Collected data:
(* ===== verification/Bench.v ===== *)
(** * The benchmark ([include/snappy-c/bench.c])

    Every algorithm compresses and uncompresses a file eleven times; the
    clock readings of the last ten go into the two averages that are printed.
    The clock is an input. *)

From stdpp Require Import base numbers list gmap strings.
From S2P Require Import Prelude SnappyFormat SnappyWriter SnappyDecompress SnappyEmit SnappyCompress SnappyStream.
From S2P Require Import SnappyMatch SnappyDriver SnappyIov SnappyTools Glue.

Open Scope Z_scope.

Definition N : nat := 10.

(** The variables of [BENCH] and of its caller. *)
Record bench_vars (A : Type) := {
  v_out : list Z;
  v_outlen : Z;
  v_buf2 : list Z;
  v_arg : A;
  total_comp : Z;
  total_uncomp : Z;
  v_clock : nat }.
Arguments v_out {A} _.
Arguments v_outlen {A} _.
Arguments v_buf2 {A} _.
Arguments v_arg {A} _.
Arguments total_comp {A} _.
Arguments total_uncomp {A} _.
Arguments v_clock {A} _.

Section bench.
Context (count : nat → Z).

(** The body of the loop of [BENCH]. *)
Definition BENCH_body {A} (c : codec A) (names : string) (map : list Z) (size orig_outlen i : Z) (v : bench_vars A) :
    res (list line * bench_vars A) :=
  let k := v_clock v in
  let a := count k in
  '(err, out, outlen, arg) ← c_name c map size (v_out v) orig_outlen (v_arg v);
  let b := count (k + 1) in
  let total_comp := if 0 <? i then u64 (total_comp v + (b - a)) else total_comp v in
  let r1 := if negb (err =? 0) then [CompressionFails names err] else [] in
  let a := count (k + 2) in
  '(err, buf2, arg) ← d_name c out outlen (v_buf2 v) size arg;
  let b := count (k + 3) in
  let total_uncomp := if 0 <? i then u64 (total_uncomp v + (b - a)) else total_uncomp v in
  let r2 := if negb (err =? 0) then [UncompressionFails names err] else [] in
  o ← compare buf2 map size;
  let r3 := if 0 <=? o then [ComparisonFails names o size] else [] in
  Ok (r1 ++ r2 ++ r3,
      {| v_out := out; v_outlen := outlen; v_buf2 := buf2; v_arg := arg;
         total_comp := total_comp; total_uncomp := total_uncomp; v_clock := k + 4 |}).

Fixpoint BENCH_loop {A} (c : codec A) (names : string) (map : list Z) (size orig_outlen : Z) (fuel : nat) (i : Z)
    (v : bench_vars A) : res (list line * bench_vars A) :=
  match fuel with
  | O => Ok ([], v)
  | S fuel =>
      '(r, v) ← BENCH_body c names map size orig_outlen i v;
      '(rs, v) ← BENCH_loop c names map size orig_outlen fuel (i + 1) v;
      Ok (r ++ rs, v)
  end.

(** The averages are divided by [size] for the output, as floating-point
    numbers. *)
Definition BENCH : bench_macro := fun A c names map size out outlen buf2 arg k =>
  let v := {| v_out := out; v_outlen := outlen; v_buf2 := buf2; v_arg := arg;
              total_comp := 0; total_uncomp := 0; v_clock := k |} in
  '(r, v) ← BENCH_loop c names map size outlen (N + 1) 0 v;
  Ok (r ++ [Ratio names size (v_outlen v) (total_comp v / Z.of_nat N) (total_uncomp v / Z.of_nat N)], v_clock v).

(** ** The program *)

Context (L : compressors) (malloc vmalloc : Z → option (list Z)) (b : snappy_build) (scratch : list Z).
Context (COMP SNAPREF : bool).

(** One byte of each page is read; [i] is an [int]. *)
Fixpoint touch_pages (fuel : nat) (map : list Z) (i size : Z) : res unit :=
  match fuel with
  | O => Fault OutOfFuel
  | S fuel =>
      if u64 i <? size then
        _ ← load map i;
        if 2 ^ 31 - 1 <? i + 4096 then Fault Undefined else touch_pages fuel map (i + 4096) size
      else Ok tt
  end.

Definition bench_tests (snappy_only : bool) (map : list Z) (size : Z) : list (nat → res (exiting (list line * nat))) :=
  (if COMP then [test_lz4 L BENCH malloc map size] else []) ++
  [test_snappy BENCH malloc vmalloc b scratch map size] ++
  if snappy_only then [] else
  (if COMP then
     [test_lzo L BENCH malloc map size; test_zlib L BENCH malloc map size 1; test_zlib L BENCH malloc map size 3;
      test_lzf L BENCH malloc map size; test_quicklz L BENCH malloc map size; test_fastlz L BENCH malloc map size]
   else []) ++
  (if SNAPREF then [test_snapref BENCH malloc b scratch map size] else []).

(** A file that cannot be mapped ends the program. *)
Fixpoint bench_files (menv : map_env) (files : gmap (list Z) (list Z)) (snappy_only : bool) (av : list (list Z)) (k : nat) :
    res (exiting (list line)) :=
  match av with
  | [] => Ok (Return [])
  | file :: av =>
      match mapfile menv files file with
      | (None, _) => Ok (Exit 1)
      | (Some map, size) =>
          let size := default 0 size in
          _ ← touch_pages (S (length map)) map 0 size;
          r ← run_tests (bench_tests snappy_only map size) k;
          match r with
          | Exit c => Ok (Exit c)
          | Return (ls, k) =>
              r ← bench_files menv files snappy_only av k;
              match r with
              | Exit c => Ok (Exit c)
              | Return ls' => Ok (Return (ls ++ ls'))
              end
          end
      end
  end.

(** [av] without the name of the program. *)
Definition bench_main (menv : map_env) (files : gmap (list Z) (list Z)) (av : list (list Z)) : res (exiting (list line)) :=
  match av with
  | arg :: rest =>
      if bool_decide (arg = [45; 115]) then bench_files menv files true rest 0 else bench_files menv files false av 0
  | [] => bench_files menv files false [] 0
  end.
End bench.

(** ** What is printed *)

(** The time between pairs of clock readings. *)
Fixpoint elapsed (count : nat → Z) (fuel k : nat) : Z :=
  match fuel with
  | O => 0
  | S fuel => (count (k + 1)%nat - count k) + elapsed count fuel (k + 4)
  end.

Lemma compare_loop_same fuel content pad i :
  0 ≤ i ≤ zlen content → zlen content < i + Z.of_nat fuel →
  compare_loop fuel content (content ++ pad) i (zlen content) = Ok (-1).
Proof.
  revert i. induction fuel as [|fuel IH]; intros i Hi Hf; [lia|]. cbn [compare_loop].
  destruct (Z.ltb_spec i (zlen content)); [|done].
  destruct (lookup_lt_is_Some_2 content (Z.to_nat i)) as [x Hx]; [zl|].
  rewrite (load_Some content i x), (load_Some (content ++ pad) i x), !bind_Ok_l by (lia || done || by apply lookup_app_l_Some).
  rewrite Z.eqb_refl. apply IH; lia.
Qed.

Lemma compare_same content pad : compare content (content ++ pad) (zlen content) = Ok (-1).
Proof. pose proof (zlen_nonneg content). apply compare_loop_same; zl. Qed.

Section clean.
Context (count : nat → Z) {A : Type} (c : codec A) (ok : A → Prop) (content pad : list Z) (room n : Z).
Context `{!Codec c ok content room n}.
Hypothesis Hmap : bytes (content ++ pad).

Definition vars_ok (v : bench_vars A) : Prop :=
  bytes (v_out v) ∧ zlen (v_out v) = room ∧ bytes (v_buf2 v) ∧ zlen (v_buf2 v) = zlen content ∧ ok (v_arg v).

(** One round prints nothing, and counts unless it is the first. *)
Lemma BENCH_body_clean names i v :
  vars_ok v →
  ∃ v', BENCH_body count c names (content ++ pad) (zlen content) room i v = Ok ([], v') ∧ vars_ok v' ∧
    v_outlen v' = n ∧ v_clock v' = (v_clock v + 4)%nat ∧
    total_comp v' = (if 0 <? i then u64 (total_comp v + elapsed count 1 (v_clock v)) else total_comp v) ∧
    total_uncomp v' = (if 0 <? i then u64 (total_uncomp v + elapsed count 1 (v_clock v + 2)) else total_uncomp v).
Proof using All.
  intros (Ho & Hol & Hb & Hbl & Ha).
  destruct (codec_roundtrip pad (v_out v) (v_buf2 v) (v_arg v)) as (out' & a' & a'' & E1 & Ho' & Hol' & Hn & E2 & Ha'); [done..|].
  unfold BENCH_body. rewrite E1, bind_Ok_l, E2, bind_Ok_l, compare_same, bind_Ok_l.
  eexists. split; [reflexivity|]. cbn [elapsed]. rewrite !Z.add_0_r, <-Nat.add_assoc. change (2 + 1)%nat with 3%nat.
  split_and!; try done. unfold vars_ok. simpl. apply Forall_app in Hmap as [? _]. done.
Qed.

Lemma u64_add_u64 x y : u64 (u64 x + y) = u64 (x + y).
Proof using Type. apply Zplus_mod_idemp_l. Qed.

Lemma BENCH_loop_clean names fuel i v :
  0 < i → vars_ok v → (0 ≤ total_comp v < 2 ^ 64) → (0 ≤ total_uncomp v < 2 ^ 64) → v_outlen v = n →
  ∃ v', BENCH_loop count c names (content ++ pad) (zlen content) room fuel i v = Ok ([], v') ∧
    v_outlen v' = n ∧ v_clock v' = (v_clock v + 4 * fuel)%nat ∧
    total_comp v' = u64 (total_comp v + elapsed count fuel (v_clock v)) ∧
    total_uncomp v' = u64 (total_uncomp v + elapsed count fuel (v_clock v + 2)).
Proof using All.
  revert i v. induction fuel as [|fuel IH]; intros i v Hi Hv Ht Hu Hn.
  { exists v. cbn [BENCH_loop elapsed]. rewrite !Z.add_0_r. unfold u64. rewrite !Z.mod_small by lia. split_and!; (done || lia). }
  cbn [BENCH_loop]. destruct (BENCH_body_clean names i v Hv) as (v1 & -> & Hv1 & Hn1 & Hc1 & Ht1 & Hu1).
  rewrite bind_Ok_l. rewrite (proj2 (Z.ltb_lt 0 i)) in Ht1, Hu1 by done.
  destruct (IH (i + 1) v1) as (v2 & -> & Hn2 & Hc2 & Ht2 & Hu2); try done; [lia|rewrite ?Ht1, ?Hu1; apply Z.mod_pos_bound; lia..|].
  rewrite bind_Ok_l. exists v2. rewrite Ht2, Hu2, Hc2, Ht1, Hu1, Hc1, !u64_add_u64. cbn [elapsed].
  replace (v_clock v + 4 + 2)%nat with (v_clock v + 2 + 4)%nat by lia.
  split_and!; [done|done|lia|f_equal; lia|f_equal; lia].
Qed.

Lemma BENCH_clean names out buf2 arg k :
  bytes out → zlen out = room → bytes buf2 → zlen buf2 = zlen content → ok arg →
  BENCH count A c names (content ++ pad) (zlen content) out room buf2 arg k =
    Ok ([Ratio names (zlen content) n (u64 (elapsed count N (k + 4)) / 10) (u64 (elapsed count N (k + 6)) / 10)],
        (k + 44)%nat).
Proof using All.
  intros Ho Hol Hb Hbl Ha. unfold BENCH. change (N + 1)%nat with (S N). cbn [BENCH_loop].
  edestruct (BENCH_body_clean names 0) as (v1 & -> & Hv1 & Hn1 & Hc1 & Ht1 & Hu1); [by split_and!|].
  rewrite bind_Ok_l. simpl in Ht1, Hu1, Hc1.
  destruct (BENCH_loop_clean names N (0 + 1) v1) as (v2 & -> & Hn2 & Hc2 & Ht2 & Hu2); try done; [lia..|].
  rewrite !bind_Ok_l. simpl app. rewrite Hn2, Hc2, Ht2, Hu2, Hc1, Ht1, Hu1, !Z.add_0_l.
  replace (k + 4 + 2)%nat with (k + 6)%nat by lia. do 2 f_equal. unfold N. lia.
Qed.
End clean.

(** ** The program without the other compressors *)

Lemma touch_pages_Ok fuel map i size :
  0 ≤ i < 2 ^ 31 → size ≤ i + 4096 * (Z.of_nat fuel - 1) → (0 < fuel)%nat → size ≤ zlen map → size + 4096 < 2 ^ 31 →
  touch_pages fuel map i size = Ok tt.
Proof.
  revert i. induction fuel as [|fuel IH]; intros i Hi Hf H0 Hm Hs; [lia|]. cbn [touch_pages].
  unfold u64. rewrite Z.mod_small by lia. destruct (Z.ltb_spec i size); [|done].
  destruct (lookup_lt_is_Some_2 map (Z.to_nat i)) as [x Hx]; [zl|].
  rewrite (load_Some map i x), bind_Ok_l, (proj2 (Z.ltb_ge _ (i + 4096))) by (done || lia).
  apply IH; lia.
Qed.

(** The line for each file, from the clock readings that belong to it. *)
Fixpoint expected_lines (count : nat → Z) (contents : list (list Z)) (k : nat) : list line :=
  match contents with
  | [] => []
  | content :: contents =>
      Ratio "snappy" (zlen content) (zlen (compressed_stream content))
        (u64 (elapsed count N (k + 4)) / 10) (u64 (elapsed count N (k + 6)) / 10) ::
      expected_lines count contents (k + 44)
  end.

Section program.
Context (count : nat → Z) (L : compressors) (malloc vmalloc : Z → option (list Z)) (b : snappy_build) (scratch : list Z).
Context `{!SnappyBuild b}.
Hypothesis malloc_ok : ∀ n, 0 ≤ n → ∃ m, malloc n = Some m ∧ zlen m = n ∧ bytes m.
Hypothesis vmalloc_ok : ∃ t, vmalloc kmax_hash_table_size = Some t ∧ zlen t = kmax_hash_table_size.
Hypothesis scratch_bytes : bytes scratch.
Hypothesis scratch_size : zlen scratch = 5.

Lemma test_snappy_clean content pad k :
  bytes (content ++ pad) → zlen content < input_limit →
  test_snappy (BENCH count) malloc vmalloc b scratch (content ++ pad) (zlen content) k =
    Ok (Return (expected_lines count [content] k, (k + 44)%nat)).
Proof using All.
  intros Hb Hl. pose proof (zlen_nonneg content). pose proof (max_length_small (zlen content) ltac:(lia)).
  unfold test_snappy, with_buffers, xmalloc.
  destruct (malloc_ok (snappy_max_compressed_length (zlen content))) as (out & -> & Hol & Hob); [lia|].
  destruct (malloc_ok (zlen content)) as (buf2 & -> & Hbl & Hbb); [lia|].
  pose proof (snappy_codec_ok b scratch content scratch_bytes scratch_size Hl) as Hc.
  rewrite (BENCH_clean count (snappy_codec b scratch) env_ok content pad _ _ Hb); try done.
  eexists. split; [done|]. by apply init_env_ready.
Qed.

Lemma bench_files_clean menv files snappy_only av contents k :
  map_succeeds menv →
  Forall2 (fun file content => files !! file = Some content ∧ bytes content ∧ 0 < zlen content < input_limit) av contents →
  bench_files count L malloc vmalloc b scratch false false menv files snappy_only av k =
    Ok (Return (expected_lines count contents k)).
Proof using All.
  intros Hmap Hf. revert k. induction Hf as [|file content av contents (Hc & Hb & Hl) _ IH]; intros k; [done|].
  cbn [bench_files]. rewrite (mapfile_Some _ _ _ _ Hmap Hc) by lia. set (pad := replicate _ 0).
  assert (bytes (content ++ pad)) as Hbp by (apply Forall_app; split; [done|apply padding_bytes]).
  cbn [from_option id]. pose proof (zlen_nonneg pad) as Hp. clearbody pad.
  rewrite touch_pages_Ok, bind_Ok_l; [|unfold input_limit in Hl; zl..].
  assert (run_tests (bench_tests count L malloc vmalloc b scratch false false snappy_only (content ++ pad) (zlen content)) k =
    Ok (Return (expected_lines count [content] k, (k + 44)%nat))) as ->.
  { unfold bench_tests. destruct snappy_only; simpl app; cbn [run_tests]; by rewrite test_snappy_clean by (done || lia). }
  rewrite bind_Ok_l, IH. done.
Qed.
End program.

(** C29: The benchmark of snappy alone: for files that can be mapped, with or
    without [-s], it ends without leaving a buffer and prints exactly one line
    for each file, with the length of the file, the length of its stream and
    the averages of the ten rounds after the first: no compression, no
    uncompression and no comparison fails, in both builds of the library and
    whatever the clock shows. *)
Theorem bench_prints_one_line_per_file count L malloc vmalloc b scratch menv files args av contents :
  SnappyBuild b → (∀ n, 0 ≤ n → ∃ m, malloc n = Some m ∧ zlen m = n ∧ bytes m) →
  (∃ t, vmalloc kmax_hash_table_size = Some t ∧ zlen t = kmax_hash_table_size) →
  bytes scratch → zlen scratch = 5 → map_succeeds menv →
  Forall2 (fun file content => files !! file = Some content ∧ bytes content ∧ 0 < zlen content < input_limit) av contents →
  args = [45; 115] :: av ∨ args = av ∧ head av ≠ Some [45; 115] →
  bench_main count L malloc vmalloc b scratch false false menv files args =
    Ok (Return (expected_lines count contents 0)).
Proof.
  intros Hbuild Hm Hv Hs Hs5 Hmap Hf Hargs. unfold bench_main.
  pose proof (fun o => bench_files_clean count L malloc vmalloc b scratch Hm Hv Hs Hs5 menv files o av contents 0 Hmap Hf) as Hb.
  destruct Hargs as [->|[-> Hh]]; [by rewrite bool_decide_true by done|].
  destruct av as [|a av]; [apply Hb|]. rewrite bool_decide_false by (intros ->; by apply Hh). apply Hb.
Qed.

Lemma bench_prints_one_line_per_file_witness :
  let menv := {| open_ok := true; fstat_ok := true; mmap_ok := true; page_size := 4096 |} in
  bench_main (fun k => 7 * Z.of_nat k) no_compressors zero_malloc zero_malloc sg_build (replicate 5 0) false false menv
    {[ [97] := replicate 40 9 ]} [[45; 115]; [97]] =
  Ok (Return [Ratio "snappy" 40 (zlen (compressed_stream (replicate 40 9))) 7 7]).
Proof.
  intros menv.
  apply (bench_prints_one_line_per_file (fun k => 7 * Z.of_nat k) no_compressors zero_malloc zero_malloc sg_build
    (replicate 5 0) menv {[ [97] := replicate 40 9 ]} [[45; 115]; [97]] [[97]] [replicate 40 9]).
  - apply sg_build_ok.
  - apply zero_malloc_ok.
  - eexists. split; [reflexivity|]. vm_compute. reflexivity.
  - apply Forall_replicate. unfold is_byte. lia.
  - reflexivity.
  - split_and!; try reflexivity. exists 12. split; [lia|reflexivity].
  - repeat constructor; try (unfold is_byte; lia).
  - by left.
Defined.

(** [test_snapref] fails in its first round. *)
Example test_snapref_has_no_environment :
  test_snapref (BENCH (fun _ => 0)) zero_malloc flat_build (replicate 5 0) (replicate 40 9) 40 0 = Fault BadPointer.
Proof. vm_compute. reflexivity. Qed.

WHAT YOU NEED TO DO ->
In the records above, locate every line with the string "Import" and copy it.

TASK OUTPUT ->
From stdpp Require Import base numbers list gmap strings.
From S2P Require Import Prelude SnappyFormat SnappyWriter SnappyDecompress SnappyEmit SnappyCompress SnappyStream.
From S2P Require Import SnappyMatch SnappyDriver SnappyIov SnappyTools Glue.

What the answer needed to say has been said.